The combined research efforts from the University of Amsterdam, Columbia University of New York and the UCLA School of found the outcomes for children ages 6-17 years old in the study were instead more associated with the quality of parent-child and spouse-partner relationships and the amount of overall parenting stress in the household.  The paper focused on lesbian couples because comparative data goes back much further.  "The phenomenon know as the 'lesbian baby boom' began in the 1980s when sperm banks first opened their doors to lesbians," says author Henry M. W. Bos, Phd. "As same-sex parent adoptions became legalized, increasing number gay men became fathers resulting in the gay baby boom. Since the lesbian baby boom preceded the gay baby boom by nearly 2 decades, female same-sex parent families have been studied most extensively."
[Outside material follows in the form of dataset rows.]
(* ===== verification/Double.v ===== *)
(** The [double] of C++ as IEEE 754 binary64, on the executable specification that comes with
    the Standard Library ([SpecFloat]), and what the classes with floating-point state
    need of it: the operations give values of the format, and signs come out as they
    should. *)

From S2P Require Import Prelude.
From Stdlib Require Export SpecFloat.
#[local] Open Scope Z_scope.

(** * Values and operations *)

Definition double : Type := spec_float.
Definition prec : Z := 53.
Definition emax : Z := 1024.

Definition dadd : double → double → double := SFadd prec emax.
Definition dsub : double → double → double := SFsub prec emax.
Definition dmul : double → double → double := SFmul prec emax.
Definition ddiv : double → double → double := SFdiv prec emax.
Definition dlt : double → double → bool := SFltb.
Definition dle : double → double → bool := SFleb.
Definition dzero : double := S754_zero false.
(** An integer, rounded; and a decimal literal with [n] digits after the point. *)
Definition of_Z (z : Z) : double := binary_normalize prec emax z 0 false.
Definition literal (z : Z) (n : nat) : double := ddiv (of_Z z) (of_Z (10 ^ Z.of_nat n)).

(** A decimal number with a sign, [m] times ten to the [k], rounded to the nearest. *)
Definition decimal (s : bool) (m : Z) (k : Z) : double :=
  match m with
  | Zpos p =>
      if 0 <=? k then binary_normalize prec emax (cond_Zopp s (m * 10 ^ k)) 0 s
      else let '(q, e, l) := SFdiv_core_binary prec emax m 0 (10 ^ (- k)) 0 in binary_round_aux prec emax s q e l
  | _ => S754_zero s
  end.
(** The largest number, with a sign. *)
Definition max_double (s : bool) : double := S754_finite s 9007199254740991 971.

Definition is_valid (x : double) : bool := valid_binary prec emax x.
Definition is_finite (x : double) : bool :=
  match x with S754_zero _ | S754_finite _ _ _ => true | _ => false end.

(** [static_cast<int>]: towards zero; out of the range of [int] it is undefined. *)
Definition to_int (x : double) : option Z :=
  match x with
  | S754_zero _ => Some 0
  | S754_finite s m e =>
      let z := if 0 <=? e then Z.shiftl (Zpos m) e else Z.shiftr (Zpos m) (- e) in
      let z := if s then - z else z in
      if decide (in_signed 32 z) then Some z else None
  | _ => None
  end.

Lemma to_int_range x z : to_int x = Some z → in_signed 32 z.
Proof.
  unfold to_int. destruct x as [s|s| |s m e]; try done; [intros [= <-]; unfold in_signed; lia|].
  destruct (decide (in_signed 32 _)); [|done]. by intros [= <-].
Qed.
Lemma to_int_nonneg x z : dle dzero x = true → to_int x = Some z → 0 ≤ z.
Proof.
  intros Hx. unfold to_int. destruct x as [s|s| |[] m e]; try done; [by intros [= <-]|].
  destruct (decide _); [|done]. intros [= <-]. destruct (0 <=? e); [by apply Z.shiftl_nonneg|by apply Z.shiftr_nonneg].
Qed.

#[export] Instance spec_float_eq_dec : EqDecision spec_float.
Proof. solve_decision. Defined.
(* ===== verification/Console.v ===== *)
(** [std::cout] with its format, and a program that uses it and [std::cin]. A number that is
    printed stands in the output with the format it is printed in; how it is written down
    is the library's. *)

From S2P Require Import Prelude Double IStream.
From Stdlib Require Import Ascii.

Inductive floatfield : Type := Default | Fixed | Scientific.
Inductive item : Type :=
  | Text (s : string)
  | Name (n : list ascii)
  | Long (n : Z)
  | Dbl (f : floatfield) (precision width : Z) (x : double)
  | Endl.
Definition is_number (i : item) : bool := match i with Dbl _ _ _ _ => true | _ => false end.
Record ostream : Type := OStream { field : floatfield; precision : Z; out : list item }.

Definition put (l : list item) (s : ostream) : ostream := OStream (field s) (precision s) (out s ++ l).
(** A number with the format of the moment. *)
Definition put_double (width : Z) (x : double) (s : ostream) : ostream := put [Dbl (field s) (precision s) width x] s.
Definition say (l : string) : ostream → ostream := put [Text l; Endl].
(** [cout.setf(f, floatfield)] and [cout.precision(p)] give the former value back. *)
Definition setf (f : floatfield) (s : ostream) : floatfield * ostream := (field s, OStream f (precision s) (out s)).
Definition set_precision (p : Z) (s : ostream) : Z * ostream := (precision s, OStream (field s) p (out s)).


(** * A program with both *)

Record io : Type := Io { cin : istream; cout : ostream }.
Definition print (l : list item) : ST io () := st_modify (λ s, Io (cin s) (put l (cout s))).
Definition input {A} (f : istream → A * istream) : ST io A := λ s,
  let '(a, c) := f (cin s) in Some (a, Io c (cout s)).
(** [cin >> x]: a failure before the first character leaves [x] as it was. *)
Definition read_into {A} (f : istream → option A * istream) (x : option A) : ST io (option A) :=
  a ← input f; mret (match a with Some _ => a | None => x end).

(** [while (cin.get() != '\n') continue;] *)
Definition skip_rest (fuel : nat) : ST io () := λ s,
  (λ c, ((), Io c (cout s))) <$> skip_line fuel (cin s).

(** * The lines a program needs *)

(** A part of the program that has taken [n] ends of line when it leaves the stream good. *)
Definition takes {A} (n : nat) (m : ST io A) : Prop := ∀ s a s', m s = Some (a, s') →
  later (cin s) (cin s') ∧ (good (cin s') = true → n + lines_left (cin s') <= lines_left (cin s)).
Lemma takes_bind {A B} n1 n2 n (m : ST io A) (f : A → ST io B) :
  takes n1 m → (∀ a, takes n2 (f a)) → n = n1 + n2 → takes n (m ≫= f).
Proof.
  intros Hm Hf -> s b s' (a & s1 & H1 & H2)%st_bind_Some.
  destruct (Hm _ _ _ H1) as [L1 N1]. destruct (Hf _ _ _ _ H2) as [L2 N2]. split; [by etransitivity|].
  intros Hg. specialize (N2 Hg). enough (good (cin s1) = true) by (specialize (N1 ltac:(done)); lia).
  destruct (good (cin s1)) eqn:Hg1; [done|]. destruct L2 as [_ L2]. by rewrite L2 in Hg.
Qed.
Lemma takes_ret {A} (a : A) : takes 0 (mret a).
Proof. intros s b s' H. unfold mret, st_ret in H. simplify_eq. split; [done|lia]. Qed.
Lemma takes_lift {A} (o : option A) : takes 0 (st_lift o).
Proof. intros s b s' H. unfold st_lift in H. destruct o; simplify_eq. split; [done|lia]. Qed.
Lemma takes_print l : takes 0 (print l).
Proof. intros s b s' H. unfold print, st_modify in H. simplify_eq. split; [done|cbn; lia]. Qed.
Lemma takes_input {A} (f : istream → A * istream) : (∀ s, later s (f s).2) → takes 0 (input f).
Proof.
  intros Hf s a s' H. unfold input in H. specialize (Hf (cin s)). destruct (f (cin s)) as [b c]. simplify_eq.
  split; [done|]. intros _. by apply later_lines.
Qed.
Lemma takes_getline : takes 1 (input getline).
Proof.
  intros s a s' H. unfold input in H. pose proof (getline_later (cin s)) as [H1 H2]. destruct (getline (cin s)).
  simplify_eq. split; [done|exact H2].
Qed.
Lemma takes_skip fuel : takes 1 (skip_rest fuel).
Proof.
  intros s a s' H. unfold skip_rest in H. destruct (skip_line fuel (cin s)) as [c|] eqn:Hc; [|done]. cbn in H. simplify_eq.
  apply skip_line_ends in Hc as (_ & _ & H1 & H2). split; [done|cbn; lia].
Qed.
(** What follows the loop starts on a good stream. *)
Lemma skip_rest_good fuel s s' : skip_rest fuel s = Some ((), s') → good (cin s') = true.
Proof.
  unfold skip_rest. destruct (skip_line fuel (cin s)) eqn:Hc; [|done]. intros H. cbn in H. simplify_eq.
  by apply skip_line_ends in Hc as (_ & Hg & _).
Qed.
Lemma takes_read_into {A} (f : istream → option A * istream) x : (∀ s, later s (f s).2) → takes 0 (read_into f x).
Proof. intros Hf. eapply takes_bind; [by apply takes_input|intros a; apply takes_ret|done]. Qed.
#[export] Hint Resolve takes_ret takes_lift takes_print takes_getline takes_skip takes_read_into takes_input
  read_int_later read_double_later read_char_later : aoi.
(** A chain of parts that take nothing. *)
Ltac takes0 := repeat (eapply (takes_bind 0 0); [by auto with aoi|intros ?|done]); auto with aoi.
(* ===== verification/Workers.v ===== *)
(** [src/cpp/cpp_class/class_inheritance/virtual_base/workermi.h] and [workermi.cpp]: waiters,
    singers and singing waiters with one virtual base, and their input and output.

    A singer's voice is a [uint8_t], which [operator>>] reads as a character: the number
    that the menu asks for becomes the code of its digit, and an index outside [pv]. *)

From S2P Require Import Prelude IStream Console.
From Stdlib Require Import Ascii.

(** * Data *)

Record worker : Type := Worker { fullname : list ascii; id : Z }.

(** The objects: the virtual base once, and the members of the classes between. *)
Inductive employee : Type :=
  | Waiter (w : worker) (panache : Z)
  | Singer (w : worker) (voice : nat)
  | SingingWaiter (w : worker) (panache : Z) (voice : nat).

Definition base (e : employee) : worker := match e with Waiter w _ | Singer w _ | SingingWaiter w _ _ => w end.

Definition other : nat := 0.
Definition pv : list string := ["other"; "alto"; "contralto"; "soprano"; "bass"; "baritone"; "tenor"]%string.
Definition vtypes : nat := 7.

(** The constructors. A most derived object initialises the virtual base itself. *)
Definition no_worker : worker := Worker (String.list_ascii_of_string "NONE") 0.
Definition new_Waiter : employee := Waiter no_worker 0.
Definition Waiter_of (wk : worker) (p : Z) : employee := Waiter wk p.
Definition new_Singer : employee := Singer no_worker other.
Definition Singer_of (wk : worker) (v : nat) : employee := Singer wk v.
Definition new_SingingWaiter : employee := SingingWaiter no_worker 0 other.
Definition SingingWaiter_of (wk : worker) (p : Z) (v : nat) : employee := SingingWaiter wk p v.
Definition SingingWaiter_panache (wk : worker) (p : Z) : employee := SingingWaiter wk p other.
Definition SingingWaiter_voice (wk : worker) (v : nat) : employee := SingingWaiter wk 0 v.

(** [while (cin && cin.get() != '\n') continue;] The fuel is more than the loop can take. *)
Definition skip_checked : ST io () := λ s,
  (λ c, ((), Io c (cout s))) <$> skip_line_checked (length (rest (cin s)) + 3) (cin s).

(** * [Get] *)

Definition Worker_Get (w : worker) : ST io worker :=
  n ← input getline;
  print [Text "Enter worker's ID: "];;
  i ← input (read_int 64);
  skip_checked;;
  mret (Worker (default (fullname w) n) (default (id w) i)).

Definition Waiter_Get (panache : Z) : ST io Z :=
  print [Text "Enter waiter's panache rating: "];;
  p ← input (read_int 32);
  skip_checked;;
  mret (default panache p).

(** The numbers and the names, four on a line. *)
Definition menu : list item :=
  concat (imap (λ i v, [Long (Z.of_nat i); Text ": "; Text v; Text " "] ++ (if i mod 4 =? 3 then [Endl] else [])) pv) ++
  (if vtypes mod 4 =? 0 then [] else [Endl]).
Definition Singer_Get (voice : nat) : ST io nat :=
  print [Text "Enter number for singer's vocal range: "; Endl];;
  print menu;;
  v ← input read_char;
  skip_checked;;
  mret (default voice (nat_of_ascii <$> v)).

(** * [Data] *)

Definition Worker_Data (w : worker) : ST io () :=
  print [Text "Name: "; Name (fullname w); Endl];; print [Text "Employee ID: "; Long (id w); Endl].
Definition Waiter_Data (panache : Z) : ST io () := print [Text "Panache rating"; Long panache; Endl].
(** [pv[voice]] *)
Definition Singer_Data (voice : nat) : ST io () :=
  v ← st_lift (pv !! voice); print [Text "Vocal range: "; Text v; Endl].

Definition SingingWaiter_Get (panache : Z) (voice : nat) : ST io (Z * nat) :=
  p ← Waiter_Get panache; v ← Singer_Get voice; mret (p, v).
Definition SingingWaiter_Data (panache : Z) (voice : nat) : ST io () := Waiter_Data panache;; Singer_Data voice.

(** * [Set] and [Show], by the class of the object *)

Definition Waiter_Set (w : worker) (p : Z) : ST io (worker * Z) :=
  print [Text "Enter waiter's name: "];; w ← Worker_Get w; p ← Waiter_Get p; mret (w, p).
Definition Singer_Set (w : worker) (v : nat) : ST io (worker * nat) :=
  print [Text "Enter singer's name: "];; w ← Worker_Get w; v ← Singer_Get v; mret (w, v).
Definition SingingWaiter_Set (w : worker) (p : Z) (v : nat) : ST io (worker * (Z * nat)) :=
  print [Text "Enter singer waiter's name: "];; w ← Worker_Get w; pv ← SingingWaiter_Get p v; mret (w, pv).
Definition Set_ (e : employee) : ST io employee :=
  match e with
  | Waiter w p => r ← Waiter_Set w p; mret (Waiter r.1 r.2)
  | Singer w v => r ← Singer_Set w v; mret (Singer r.1 r.2)
  | SingingWaiter w p v => r ← SingingWaiter_Set w p v; mret (SingingWaiter r.1 r.2.1 r.2.2)
  end.

Definition Waiter_Show (w : worker) (p : Z) : ST io () :=
  print [Text "Category: waiter"; Endl];; Worker_Data w;; Waiter_Data p.
Definition Singer_Show (w : worker) (v : nat) : ST io () :=
  print [Text "Category: singer"; Endl];; Worker_Data w;; Singer_Data v.
Definition SingingWaiter_Show (w : worker) (p : Z) (v : nat) : ST io () :=
  print [Text "Category: singing waiter"; Endl];; Worker_Data w;; SingingWaiter_Data p v.
Definition Show (e : employee) : ST io () :=
  match e with
  | Waiter w p => Waiter_Show w p
  | Singer w v => Singer_Show w v
  | SingingWaiter w p v => SingingWaiter_Show w p v
  end.

(** * What they do *)

(** A part that always has a result, and prints [ls]. *)
Definition adds {A} (m : ST io A) (ls : list item) : Prop := ∀ s, ∃ a c, m s = Some (a, Io c (put ls (cout s))).
Lemma put_put l1 l2 s : put l2 (put l1 s) = put (l1 ++ l2) s.
Proof. unfold put. cbn. by rewrite (assoc_L (++)). Qed.
Lemma put_nil s : put [] s = s.
Proof. unfold put. rewrite (right_id_L [] (++)). by destruct s. Qed.
Lemma adds_bind {A B} (m : ST io A) (f : A → ST io B) l1 l2 : adds m l1 → (∀ a, adds (f a) l2) → adds (m ≫= f) (l1 ++ l2).
Proof.
  intros Hm Hf s. destruct (Hm s) as (a & c & H1). destruct (Hf a (Io c (put l1 (cout s)))) as (b & c2 & H2).
  exists b, c2. rewrite (st_bind_eq _ _ _ _ _ H1), H2. cbn [cout]. by rewrite put_put.
Qed.
Lemma adds_print l : adds (print l) l.
Proof. intros s. by exists (), (cin s). Qed.
Lemma adds_ret {A} (a : A) : adds (mret a) [].
Proof. intros s. exists a, (cin s). rewrite put_nil. by destruct s. Qed.
Lemma adds_cin {A} (f : istream → A * istream) : adds (input f) [].
Proof. intros s. rewrite put_nil. unfold input. destruct (f (cin s)) as [a c]. by exists a, c. Qed.
Lemma adds_skip : adds skip_checked [].
Proof.
  intros s. rewrite put_nil. destruct (skip_line_checked_ends (cin s) (length (rest (cin s)) + 3)) as (c & Hc & _); [lia|].
  exists (), c. unfold skip_checked. by rewrite Hc.
Qed.
#[local] Hint Resolve adds_print adds_ret adds_cin adds_skip : aoi.
(** A chain whose parts after the first print nothing. *)
Ltac adds_tail := repeat (apply (adds_bind _ _ [] []); [by auto with aoi|intros ?]); auto with aoi.

Definition ask_id : list item := [Text "Enter worker's ID: "].
Definition ask_panache : list item := [Text "Enter waiter's panache rating: "].
Definition ask_voice : list item := [Text "Enter number for singer's vocal range: "; Endl] ++ menu.
Lemma adds_Worker_Get w : adds (Worker_Get w) ask_id.
Proof. apply (adds_bind _ _ [] ask_id); [auto with aoi|intros n]. apply (adds_bind _ _ ask_id []); [auto with aoi|intros []]. adds_tail. Qed.
Lemma adds_Waiter_Get p : adds (Waiter_Get p) ask_panache.
Proof. apply (adds_bind _ _ ask_panache []); [auto with aoi|intros []]. adds_tail. Qed.
Lemma adds_Singer_Get v : adds (Singer_Get v) ask_voice.
Proof.
  apply (adds_bind _ _ [_; _] menu); [auto with aoi|]. intros []. rewrite <- (right_id_L [] (++) menu).
  apply adds_bind; [auto with aoi|]. intros []. adds_tail.
Qed.
#[local] Hint Resolve adds_Worker_Get adds_Waiter_Get adds_Singer_Get : aoi.

Lemma adds_SingingWaiter_Get p v : adds (SingingWaiter_Get p v) (ask_panache ++ ask_voice ++ []).
Proof. unfold SingingWaiter_Get. repeat (apply adds_bind; [by auto with aoi|intros ?]). auto with aoi. Qed.
#[local] Hint Resolve adds_SingingWaiter_Get : aoi.
Definition prompts (e : employee) : list item :=
  match e with
  | Waiter _ _ => [Text "Enter waiter's name: "] ++ ask_id ++ ask_panache
  | Singer _ _ => [Text "Enter singer's name: "] ++ ask_id ++ ask_voice
  | SingingWaiter _ _ _ => [Text "Enter singer waiter's name: "] ++ ask_id ++ ask_panache ++ ask_voice
  end.
Lemma adds_done {A B} (m : ST io A) (f : A → B) l : adds m l → adds (r ← m; mret (f r)) l.
Proof. intros Hm. rewrite <- (right_id_L [] (++) l). apply adds_bind; [done|auto with aoi]. Qed.

(** Whatever the input is, even none, [Set] ends and is defined; it asks for the data of
    the virtual base once. *)
Lemma set_total e : adds (Set_ e) (prompts e).
Proof.
  destruct e as [w p|w v|w p v]; cbn [Set_]; unfold prompts; apply adds_done;
    (apply adds_bind; [by auto with aoi|intros []]); (apply adds_bind; [by auto with aoi|intros w']); apply adds_done; auto with aoi.
Qed.

(** [Show] is defined exactly when the voice is one of the seven. *)
Definition voice_ok (e : employee) : bool :=
  match e with Waiter _ _ => true | Singer _ v | SingingWaiter _ _ v => v <? vtypes end.
Lemma Singer_Data_run v s :
  Singer_Data v s = (λ x, ((), Io (cin s) (put [Text "Vocal range: "; Text x; Endl] (cout s)))) <$> pv !! v.
Proof. unfold Singer_Data, mbind, st_bind, st_lift. by destruct (pv !! v). Qed.
Lemma show_defined e s : is_Some (Show e s) ↔ voice_ok e = true.
Proof.
  assert (Hv : ∀ v s, is_Some (Singer_Data v s) ↔ (v <? vtypes) = true).
  { intros v s'. rewrite Singer_Data_run, fmap_is_Some, Nat.ltb_lt. apply lookup_lt_is_Some. }
  destruct e as [w p|w v|w p v]; cbn [voice_ok Show]; [split; [done|intros _; by eexists]|..];
    unfold Singer_Show, SingingWaiter_Show, SingingWaiter_Data, Worker_Data, Waiter_Data; apply Hv.
Qed.

(** ** The number of the menu *)

Definition text (l : list string) : list ascii := concat ((λ s, String.list_ascii_of_string s ++ [newline]) <$> l).
Definition singer_input (n : nat) : list ascii :=
  text ["Maria Callas"; "42"]%string ++ [ascii_of_nat (48 + n); newline].

(** An account behind a pointer to the base class. *)
Inductive client : Type := ABrass (b : brass) | ABrassPlus (p : brass_plus).
Definition balance_of (c : client) : double :=
  match c with ABrass b => Balance b | ABrassPlus p => Balance (account p) end.

Definition negative_deposit : string := "Negative deposit not allowed; deposit is cancelled.".
Definition negative_withdrawal : string := "Withdrawal amount must be positive; withdrawal canceled.".
Definition over_limit : string := "Credit limit exceeded. Transaction cancelled.".

(** What a program does to an account. *)
Inductive operation : Type := Deposit_ (amt : double) | Withdraw_ (amt : double).
Definition operation_amount (x : operation) : double := match x with Deposit_ a | Withdraw_ a => a end.

(** * [brass.cpp] *)

Module BrassCpp.

Definition default_rate : double := literal 11125 5.

Definition setFormat (s : ostream) : floatfield * ostream := setf Fixed s.
Definition restore (f : floatfield) (p : Z) (s : ostream) : ostream := (set_precision p (setf f s).2).2.
(** Both lines with which a function begins: the values to restore, and the stream. *)
Definition set_both (s : ostream) : floatfield * Z * ostream :=
  let '(f, s) := setFormat s in let '(p, s) := set_precision 2 s in (f, p, s).

Definition Deposit (amt : double) (b : brass) (s : ostream) : brass * ostream :=
  if dlt amt dzero then (b, say negative_deposit s) else (set_balance (dadd (mBalance b) amt) b, s).

Definition Withdraw (amt : double) (b : brass) (s : ostream) : brass * ostream :=
  if dlt amt dzero then (b, say negative_withdrawal s)
  else if dlt (mBalance b) amt then
    let '(f, p, s) := set_both s in
    let s := put [Text "Withdrawal amount of $"] s in
    let s := put_double 0 amt s in
    let s := put [Text " exceeds your balance."; Endl; Text "Withdrawal cancelled."; Endl] s in
    (b, restore f p s)
  else (set_balance (dsub (mBalance b) amt) b, s).

Definition ViewAccount (b : brass) (s : ostream) : ostream :=
  let '(f, p, s) := set_both s in
  let s := put [Text "Client: "; Name (mFullName b); Endl] s in
  let s := put [Text "Account Number: "; Long (mAccountNumber b); Endl] s in
  let s := put [Endl] (put_double 0 (mBalance b) (put [Text "Balance: $"] s)) in
  restore f p s.

(** The outer pair of saved values is not used: the inner ones hide it. *)
Definition Withdraw_plus (amt : double) (a : brass_plus) (s : ostream) : brass_plus * ostream :=
  let '(_, _, s) := set_both s in
  let bal := Balance (account a) in
  if dle amt bal then
    let '(b, s) := Withdraw amt (account a) s in (set_account b a, s)
  else if dle amt (dsub (dadd bal (mMaxLoan a)) (mOwesBank a)) then
    let '(f, p, s) := set_both s in
    let advance := dsub amt bal in
    let owes := dadd (mOwesBank a) (dmul (dadd (of_Z 1) (mRate a)) advance) in
    let s := put [Endl] (put_double 0 advance (put [Text "Bank advance: $"] s)) in
    let s := put [Endl] (put_double 0 (dmul advance (mRate a)) (put [Text "Finance charge: $"] s)) in
    let '(b, s) := Withdraw bal (account a) s in
    (BrassPlus b (mMaxLoan a) (mRate a) owes, restore f p s)
  else (a, say over_limit s).

Definition ViewAccount_plus (a : brass_plus) (s : ostream) : ostream :=
  let '(f, p, s) := set_both s in
  let s := ViewAccount (account a) s in
  let s := put [Endl] (put_double 0 (mMaxLoan a) (put [Text "Maximum loan: $"] s)) in
  let s := put [Endl] (put_double 0 (mOwesBank a) (put [Text "Owed to bank: $"] s)) in
  let s := (set_precision 3 s).2 in
  let s := put [Text "%"; Endl] (put_double 4 (dmul (of_Z 100) (mRate a)) (put [Text "Loan rate: "] s)) in
  restore f p s.

(** The virtual functions, by the class of the object. *)
Definition deposit (amt : double) (c : client) (s : ostream) : client * ostream :=
  match c with
  | ABrass b => let '(b, s) := Deposit amt b s in (ABrass b, s)
  | ABrassPlus p => let '(b, s) := Deposit amt (account p) s in (ABrassPlus (set_account b p), s)
  end.
Definition withdraw (amt : double) (c : client) (s : ostream) : client * ostream :=
  match c with
  | ABrass b => let '(b, s) := Withdraw amt b s in (ABrass b, s)
  | ABrassPlus p => let '(p, s) := Withdraw_plus amt p s in (ABrassPlus p, s)
  end.
Definition view (c : client) (s : ostream) : ostream :=
  match c with ABrass b => ViewAccount b s | ABrassPlus p => ViewAccount_plus p s end.

Definition apply (x : operation) (st : client * ostream) : client * ostream :=
  match x with Deposit_ a => deposit a st.1 st.2 | Withdraw_ a => withdraw a st.1 st.2 end.

(** ** The balance *)

Lemma Withdraw_balance amt b s : solvent (mBalance b) → amount_ok amt → solvent (mBalance (Withdraw amt b s).1).
Proof.
  intros Hb Ha. unfold Withdraw. destruct (dlt amt dzero) eqn:Hn; [done|]. destruct (dlt (mBalance b) amt) eqn:Hlt; [done|].
  apply solvent_sub; [done..|]. rewrite dlt_dle in Hlt by first [by apply solvent_number|by apply amount_number].
  by apply negb_false_iff.
Qed.

(** No overdraft of the books. Whatever is deposited and withdrawn, in amounts that are
    finite numbers, the balance of either kind of account stays a number that is not
    negative, once it is one. *)
Theorem never_negative xs c s :
  solvent (balance_of c) → Forall (λ x, amount_ok (operation_amount x)) xs →
  solvent (balance_of (foldl (λ st x, apply x st) (c, s) xs).1).
Proof.
  revert c s. induction xs as [|x xs IH]; intros c s Hc Hxs; [done|].
  apply Forall_cons in Hxs as [Hx Hxs]. cbn [foldl].
  enough (Hone : solvent (balance_of (apply x (c, s)).1)) by (destruct (apply x (c, s)); by apply IH).
  destruct x as [amt|amt], c as [b|p]; cbn in Hx, Hc; cbn [apply fst snd deposit withdraw].
  - unfold Deposit. destruct (dlt amt dzero) eqn:Hn; [done|]. cbn. by apply solvent_add.
  - unfold Deposit. destruct (dlt amt dzero) eqn:Hn; [done|]. cbn. by apply solvent_add.
  - pose proof (Withdraw_balance amt b s Hc Hx). by destruct (Withdraw amt b s).
  - unfold Withdraw_plus. destruct (set_both s) as [[f p0] s1]. unfold Balance in *. destruct (dle amt (mBalance (account p))) eqn:Hle.
    + pose proof (Withdraw_balance amt (account p) s1 Hc Hx). by destruct (Withdraw amt (account p) s1).
    + destruct (dle amt (dsub (dadd _ _) _)); [|exact Hc]. destruct (set_both s1) as [[f' p'] s2].
      pose proof (Withdraw_balance (mBalance (account p)) (account p)) as Hw.
      specialize (Hw (put [Endl] (put_double 0 (dmul (dsub amt (mBalance (account p))) (mRate p)) (put [Text "Finance charge: $"]
        (put [Endl] (put_double 0 (dsub amt (mBalance (account p))) (put [Text "Bank advance: $"] s2)))))) Hc).
      destruct (Withdraw (mBalance (account p)) (account p) _) as [b s3]. apply Hw. by eapply exceeded_finite.
Qed.

Lemma never_negative_witness :
  solvent (balance_of (foldl (λ st x, apply x st) (ABrassPlus (BrassPlus (Brass [] 1 (of_Z 100)) (of_Z 500) (literal 11125 5) dzero), OStream Default 6 [])
    [Deposit_ (literal 1 1); Withdraw_ (of_Z 150); Withdraw_ (literal 5 1)]).1).
Proof. apply never_negative; [done|]. repeat constructor. Defined.

(** ** Whole amounts *)

(** The account as a ledger of integers. *)
Inductive entry : Type := Paid (n : Z) | Drawn (n : Z).
Definition ledger (bal : Z) (x : entry) : Z :=
  match x with
  | Paid n => if n <? 0 then bal else bal + n
  | Drawn n => if (n <? 0) || (bal <? n) then bal else bal - n
  end%Z.
Definition entry_amount (x : entry) : Z := match x with Paid n | Drawn n => n end.
Definition to_operation (x : entry) : operation :=
  match x with Paid n => Deposit_ (of_Z n) | Drawn n => Withdraw_ (of_Z n) end.
(** What can be paid in at most. *)
Fixpoint paid_in (xs : list entry) : Z :=
  match xs with [] => 0 | Paid n :: xs => Z.max 0 n + paid_in xs | Drawn _ :: xs => paid_in xs end%Z.
Lemma paid_in_nonneg xs : (0 ≤ paid_in xs)%Z.
Proof. induction xs as [|[n|n] xs IH]; cbn [paid_in]; lia. Qed.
The author says earlier studies relied on convenience samples and fertility clinic recruitment.  This study looked at the more than 95,000 households through the National Survey of Children's Health telephone survey conducted in 2011-12. The paper says there are an estimated 690,000 same-sex couples living in the United States and that 19% of such couples as well as lesbian/gay/bisexual individuals are raising children under the age of 18. The author of the study says future studies may reveal the sources of parenting stress in same-sex couples.